Collaborating with a number of other playwrights, including Takeda Izumo I and Miyoshi Shōraku, Namiki Sōsuke created some of the most famous traditional Japanese plays. Among them are Natsu Matsuri Naniwa Kagami (1745, Summer Festival: Mirror of Osaka), Sugawara denju tenarai kagami (1746, The Secrets of Sugawara's Calligraphy), Yoshitsune no senbonzakura (1747, The Thousand Cherry Blossoms of Yoshitsune), and Kanadehon chūshingura (1748, The Treasure of the Loyal Retainers). Namiki died while writing Ichinotani futaba gunki (1751, The Chronicle of the Battle of Ichi-no-Tani), but it was completed by some of his collaborators.

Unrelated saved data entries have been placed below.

(* ===== verification/Alloc.v ===== *)
(** * The allocator as its clients see it

    [Allocator A] is what the file systems rely on: [kmalloc] returns NULL or an address that
    was not live, and not NULL while there is room; [kfree] of a live address makes exactly
    that address dead; both return.  What the bytes of a new block hold ([al_bytes]) is left
    open: no law speaks of it.  The kernel heap of heap.c is an instance, by the
    refinement lemmas of [HeapSpec] and [HeapTheorems]. *)

From S2P Require Import Prelude LList Heap HeapInv HeapCtx HeapSpec HeapTheorems.

(** [al_bytes a p n]: the [n] bytes from [p] on, by offset, as the memory happens to hold them.
    [al_ok a L k]: the state is sound, the live addresses are [L], and there is room for [k]
    bytes, where an allocation of [n] bytes takes at most [n + 40]. *)
Class Allocator (A : Type) := {
  al_malloc : Z -> A -> option (Z * A);
  al_free : Z -> A -> option A;
  al_bytes : A -> Z -> Z -> gmap Z Z;
  al_ok : A -> gset Z -> Z -> Prop;
  al_malloc_spec a L k n :
    al_ok a L k -> 0 < n <= 0xFFFFE000 ->
    exists p a', al_malloc n a = Some (p, a') /\
      ((p = 0 /\ k < n + 40 /\ al_ok a' L k) \/
       (0 < p < 2 ^ 32 /\ (p ∉ L) /\ al_ok a' ({[p]} ∪ L) (k - (n + 40))));
  al_free_spec a L k p :
    al_ok a L k -> p ∈ L -> exists a', al_free p a = Some a' /\ al_ok a' (L ∖ {[p]}) k;
  al_live_nonzero a L k p : al_ok a L k -> p ∈ L -> p <> 0;
  al_weaken a L k k' : al_ok a L k -> k' <= k -> al_ok a L k';
}.

Section heap_allocator.
Context {P : Type} `{PageSource P}.

(** Payload addresses of the allocated blocks. *)
Definition live_addrs (bs : list blk) : list Z := (fun u => u.1 + 4) <$> used_at HEAP_VIRT_START bs.

(** Some free block has at least [k] bytes. *)
Definition room (bs : list blk) (k : Z) : Prop := k <= 0 \/ exists s, Blk s true ∈ bs /\ k <= s.

Definition heap_live (h : heap P) (L : gset Z) (k : Z) : Prop :=
  exists bs, heap_inv h bs /\ L = list_to_set (live_addrs bs) /\ room bs k.

Lemma elem_of_live x bs : x ∈ (list_to_set (live_addrs bs) : gset Z) <-> exists s, (x - 4, s) ∈ used_at HEAP_VIRT_START bs.
Proof.
  rewrite elem_of_list_to_set. unfold live_addrs. rewrite list_elem_of_fmap. split.
  - intros ([y s] & -> & Hy). exists s. cbn. by replace (y + 4 - 4) with y by lia.
  - intros (s & Hs). exists (x - 4, s). cbn. split; [lia|done].
Qed.

Lemma carve_used a total s : exists n, used_at a (carve total s) = [(a, n)].
Proof. unfold carve. destruct (_ <=? _); cbn; eauto. Qed.

Lemma carve_len total s : blen (carve total s) = s.
Proof. unfold carve, blen. destruct (_ <=? _); cbn; lia. Qed.

Lemma live_carve bs1 s bs2 total x :
  (exists n, (x, n) ∈ used_at HEAP_VIRT_START (bs1 ++ carve total s ++ bs2)) <->
  x = HEAP_VIRT_START + blen bs1 \/ exists n, (x, n) ∈ used_at HEAP_VIRT_START (bs1 ++ Blk s true :: bs2).
Proof.
  destruct (carve_used (HEAP_VIRT_START + blen bs1) total s) as [n0 E].
  rewrite !used_at_app, E, carve_len. cbn [used_at bfree bsz app]. set_solver.
Qed.

Lemma carve_wf bs1 s bs2 total :
  Forall wf_blk (bs1 ++ carve total s ++ bs2) -> Forall wf_blk bs1 /\ 16 <= s /\ Forall wf_blk bs2.
Proof.
  intros [H1 [Hc H2]%Forall_app]%Forall_app. splits; [done| |done]. revert Hc. unfold carve, MIN_BLOCK_SIZE.
  destruct (Z.leb_spec 16 (s - total)); intros [[Hw _] _]%Forall_cons; cbn in *; lia.
Qed.

Lemma fresh_carve bs1 s bs2 n :
  Forall wf_blk bs1 -> 16 <= s -> Forall wf_blk bs2 ->
  (HEAP_VIRT_START + blen bs1, n) ∉ used_at HEAP_VIRT_START (bs1 ++ Blk s true :: bs2).
Proof.
  intros H1 Hs H2 Hin. rewrite used_at_app in Hin. cbn [used_at bfree bsz app] in *.
  apply elem_of_app in Hin as [Hin|Hin]; apply used_at_range in Hin; lia || done.
Qed.

Lemma room_carve bs1 s bs2 total k n :
  room (bs1 ++ Blk s true :: bs2) k -> total <= n + 23 -> 0 < n -> room (bs1 ++ carve total s ++ bs2) (k - (n + 40)).
Proof.
  intros [Hk|(s0 & Hin & Hk)] Ht Hn; [left; lia|].
  apply elem_of_app in Hin as [Hin|[[= ->]|Hin]%elem_of_cons].
  - right. exists s0. split; [|lia]. apply elem_of_app. by left.
  - unfold carve, MIN_BLOCK_SIZE. destruct (Z.leb_spec 16 (s - total)); [|left; lia].
    right. exists (s - total). split; [|lia]. rewrite elem_of_app. right. cbn. right. left.
  - right. exists s0. split; [|lia]. rewrite !elem_of_app. auto.
Qed.

(** What [kmalloc] returns when it succeeds, from either search. *)
Lemma take_live h' bs bs0 bs1 s bs2 total k :
  used_at HEAP_VIRT_START bs0 = used_at HEAP_VIRT_START bs ->
  first_fit total bs0 = Some (bs1, s, bs2) -> heap_inv h' (bs1 ++ carve total s ++ bs2) ->
  room (bs1 ++ carve total s ++ bs2) k ->
  let p := HEAP_VIRT_START + blen bs1 + 4 in
  0 < p < 2 ^ 32 /\ (p ∉ (list_to_set (live_addrs bs) : gset Z)) /\
  heap_live h' ({[p]} ∪ list_to_set (live_addrs bs)) k.
Proof.
  intros Eu (-> & Hle & _)%first_fit_split Hi' Hk p. pose proof (inv_bound _ _ Hi') as Hb.
  destruct (carve_wf _ _ _ _ (hi_wf _ _ Hi')) as (H1 & Hs & H2).
  pose proof (blen_nonneg _ H1). pose proof (blen_nonneg _ H2). rewrite !blen_app, carve_len in Hb.
  splits.
  - unfold p, HEAP_VIRT_START, HEAP_MAX in *. lia.
  - unfold p, HEAP_VIRT_START, HEAP_MAX in *. lia.
  - intros (n & Hn)%elem_of_live. rewrite <- Eu in Hn. revert Hn. unfold p.
    replace (HEAP_VIRT_START + blen bs1 + 4 - 4) with (HEAP_VIRT_START + blen bs1) by lia. by apply fresh_carve.
  - eexists. split; [exact Hi'|]. split; [|done]. apply set_eq. intros x. rewrite elem_of_union, elem_of_singleton, !elem_of_live.
    rewrite live_carve, Eu. unfold p. split; intros [E|E]; (by right) || (left; lia).
Qed.

(** A free block that is large enough is found. *)
Lemma room_first_fit bs k total : room bs k -> 0 < total <= k -> is_Some (first_fit total bs).
Proof.
  intros [Hk|(s & Hin & Hk)] Ht; [lia|]. induction bs as [|[t f] bs IH]; [by apply not_elem_of_nil in Hin|].
  cbn [first_fit bfree bsz]. destruct (f && (total <=? t)) eqn:E; [eauto|].
  apply elem_of_cons in Hin as [[= <- <-]|Hin]; [cbn in E; bool_prop; lia|].
  destruct (IH Hin) as [[[? ?] ?] ->]. eauto.
Qed.

Lemma heap_malloc_spec h L k n :
  heap_live h L k -> 0 < n <= 0xFFFFE000 ->
  exists p h', kmalloc n h = Some (p, h') /\
    ((p = 0 /\ k < n + 40 /\ heap_live h' L k) \/
     (0 < p < 2 ^ 32 /\ (p ∉ L) /\ heap_live h' ({[p]} ∪ L) (k - (n + 40)))).
Proof.
  intros (bs & Hi & -> & Hr) Hn. destruct (kmalloc_spec h bs n Hi ltac:(left; lia) ltac:(lia)) as (p & h' & -> & _ & Hm).
  destruct (total_size_ok n Hn) as [[Hw _] Ht]. exists p, h'. split; [done|].
  destruct (first_fit _ bs) as [[[bs1 s] bs2]|] eqn:Hff.
  - destruct Hm as [-> Hi']. right. apply (take_live _ bs bs bs1 s bs2 (total_size n)); try done.
    apply first_fit_split in Hff as (-> & _). apply room_carve; [done|lia|lia].
  - assert (Hk : k < n + 40).
    { destruct (Z.ltb_spec k (n + 40)); [done|].
      destruct (room_first_fit bs k (total_size n) Hr) as [? E]; [lia|congruence]. }
    destruct Hm as [[-> Hi']|(bs1 & s & bs2 & Hff' & -> & Hi')].
    + left. split; [done|]. split; [done|]. by exists bs.
    + right. eapply take_live; [apply extend_used|exact Hff'|exact Hi'|left; lia].
Qed.

(** Releasing a block only makes free blocks larger. *)
Lemma room_release bs1 s bs2 k :
  Forall wf_blk bs1 -> 16 <= s -> Forall wf_blk bs2 ->
  room (bs1 ++ Blk s false :: bs2) k -> room (release bs1 s bs2) k.
Proof.
  intros H1 Hs H2 [Hk|(s0 & Hin & Hk)]; [by left|]. right. unfold release, join_left.
  assert (Hl : exists l n, (match last bs1 with Some (Blk p true) => (removelast bs1, p + s) | _ => (bs1, s) end) = (l, n) /\
     s <= n /\ (Blk s0 true ∈ bs1 -> Blk s0 true ∈ l \/ s0 <= n)).
  { destruct bs1 as [|[p f] bs1 _] using rev_ind; [exists [], s; splits; [done|lia|auto]|].
    rewrite last_snoc. apply Forall_app in H1 as [_ [[Hp _] _]%Forall_cons]. cbn in Hp.
    destruct f; [|exists (bs1 ++ [Blk p false]), s; splits; [done|lia|auto]].
    rewrite removelast_last. exists bs1, (p + s). splits; [done|lia|].
    intros [?|[[= ->]|?%not_elem_of_nil]%elem_of_cons]%elem_of_app; [by left|right; lia|done]. }
  destruct Hl as (l & n & -> & Hn & Hin1). unfold join_right.
  apply elem_of_app in Hin as [Hin|[?|Hin]%elem_of_cons]; [|done|].
  - destruct (Hin1 Hin) as [?|?]; (destruct bs2 as [|[p []] bs2]; [| |]);
      try (exists s0; split; [apply elem_of_app; by left|lia]).
    + exists n. split; [apply elem_of_app; right; left|lia].
    + apply Forall_cons in H2 as [[Hp _] _]. cbn in Hp. exists (n + p). split; [apply elem_of_app; right; left|lia].
    + exists n. split; [apply elem_of_app; right; left|lia].
  - destruct bs2 as [|[p []] bs2]; [by apply not_elem_of_nil in Hin| |].
    + apply elem_of_cons in Hin as [[= ->]|Hin].
      * exists (n + p). split; [apply elem_of_app; right; left|lia].
      * exists s0. split; [apply elem_of_app; right; by right|lia].
    + exists s0. split; [apply elem_of_app; right; by right|lia].
Qed.

(** An allocated address belongs to a block. *)
Lemma used_split a bs x s :
  (x, s) ∈ used_at a bs -> exists bs1 bs2, bs = bs1 ++ Blk s false :: bs2 /\ x = a + blen bs1.
Proof.
  revert a. induction bs as [|[t f] bs IH]; intros a Hin; cbn [used_at bfree bsz] in Hin; [set_solver|].
  apply elem_of_app in Hin as [Hin|Hin].
  - destruct f; [set_solver|]. apply list_elem_of_singleton in Hin. simplify_eq. exists [], bs. cbn. split; [done|lia].
  - destruct (IH _ Hin) as (b1 & b2 & -> & ->). exists (Blk t f :: b1), b2. cbn. split; [done|lia].
Qed.

Lemma heap_free_spec h L k p :
  heap_live h L k -> p ∈ L -> exists h', kfree p h = Some h' /\ heap_live h' (L ∖ {[p]}) k.
Proof.
  intros (bs & Hi & -> & Hr) (s & Hs)%elem_of_live. destruct (used_split _ _ _ _ Hs) as (bs1 & bs2 & -> & E).
  destruct (kfree_spec _ _ _ _ Hi) as (h' & Ek & Hi' & _). replace p with (HEAP_VIRT_START + blen bs1 + 4) by lia.
  exists h'. split; [done|]. eexists. split; [exact Hi'|].
  pose proof (hi_wf _ _ Hi) as [H1 [[Hw _] H2]%Forall_cons]%Forall_app. cbn in Hw.
  split; [|by apply room_release]. apply set_eq. intros x.
  rewrite elem_of_difference, elem_of_singleton, !elem_of_live, release_used, used_at_app. cbn [used_at bfree bsz app].
  split.
  - intros [(n & [Hx|Hx]%elem_of_app) Hne].
    + exists n. apply elem_of_app. by left.
    + apply elem_of_cons in Hx as [[= Hx _]|Hx]; [lia|]. exists n. apply elem_of_app. by right.
  - intros (n & [Hx|Hx]%elem_of_app).
    + split; [exists n; apply elem_of_app; by left|]. apply used_at_range in Hx; lia || done.
    + split; [exists n; apply elem_of_app; right; apply elem_of_cons; by right|]. apply used_at_range in Hx; lia || done.
Qed.

Lemma heap_live_nonzero h L k p : heap_live h L k -> p ∈ L -> p <> 0.
Proof.
  intros (bs & Hi & -> & _) (s & Hs)%elem_of_live. apply used_at_range in Hs; [|by destruct Hi].
  unfold HEAP_VIRT_START in Hs. lia.
Qed.

Lemma heap_live_weaken h L k k' : heap_live h L k -> k' <= k -> heap_live h L k'.
Proof.
  intros (bs & Hi & -> & Hr) Hk. exists bs. split; [done|]. split; [done|].
  destruct Hr as [?|(s & ? & ?)]; [left; lia|right]. exists s. split; [done|lia].
Qed.

(** The bytes of the words of the heap. *)
Definition heap_bytes (h : heap P) (p n : Z) : gmap Z Z :=
  list_to_map ((fun i => (i, Z.land (Z.shiftr (rd (hmem h) (p + i - (p + i) mod 4)) (8 * ((p + i) mod 4))) 0xFF)) <$> seqZ 0 n).

#[export] Instance heap_allocator : Allocator (heap P) := {
  al_malloc := kmalloc;
  al_free := kfree;
  al_bytes := heap_bytes;
  al_ok := heap_live;
  al_malloc_spec := heap_malloc_spec;
  al_free_spec := heap_free_spec;
  al_live_nonzero := heap_live_nonzero;
  al_weaken := heap_live_weaken;
}.
End heap_allocator.

(** ** An allocator for concrete runs *)

(** Addresses from a counter; new blocks are full of the byte 0xCC. *)
Record bump := mk_bump { b_next : Z; b_live : gset Z }.

Definition bump_ok (a : bump) (L : gset Z) (k : Z) : Prop :=
  b_live a = L /\ 0 < b_next a /\ b_next a + k <= 2 ^ 32 - 1 /\ forall p, p ∈ L -> 0 < p < b_next a.

Definition bump_malloc (n : Z) (a : bump) : option (Z * bump) :=
  if b_next a + n + 40 <? 2 ^ 32 then Some (b_next a, mk_bump (b_next a + n) ({[b_next a]} ∪ b_live a)) else Some (0, a).

#[export, refine] Instance bump_allocator : Allocator bump := {
  al_malloc := bump_malloc;
  al_free p a := Some (mk_bump (b_next a) (b_live a ∖ {[p]}));
  al_bytes _ _ n := list_to_map ((fun i => (i, 0xCC)) <$> seqZ 0 n);
  al_ok := bump_ok;
}.
Proof.
  - intros a L k n (HL & H0 & Hk & Hp) Hn. unfold bump_malloc. destruct (Z.ltb_spec (b_next a + n + 40) (2 ^ 32)).
    + exists (b_next a), (mk_bump (b_next a + n) ({[b_next a]} ∪ b_live a)). split; [done|]. right. split; [lia|].
      split; [intros Hx%Hp; lia|]. unfold bump_ok. cbn. splits; [by rewrite HL|lia|lia|].
      intros p [->%elem_of_singleton|Hx%Hp]%elem_of_union; lia.
    + exists 0, a. split; [done|]. left. split; [done|]. split; [lia|]. by unfold bump_ok.
  - intros a L k p (HL & H0 & Hk & Hp) Hx. eexists. split; [done|]. unfold bump_ok. cbn. splits; [by rewrite HL|lia|lia|].
    intros q [Hq%Hp _]%elem_of_difference. lia.
  - intros a L k p (_ & _ & _ & Hp) Hx%Hp. lia.
  - intros a L k k' (HL & H0 & Hk & Hp) Hle. unfold bump_ok. splits; try done; lia.
Defined.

One of his plays has been translated into English, Summer Festival: Mirror of Osaka (1745, translated by Julie A. Iezzi) in Kabuki Plays on Stage I: Brilliance and Bravado, 1697–1770, edited by James R. Brandon and Samuel L. Leiter.

Plays
(The following list is only a selection of Namiki Sōsuke's most famous works.)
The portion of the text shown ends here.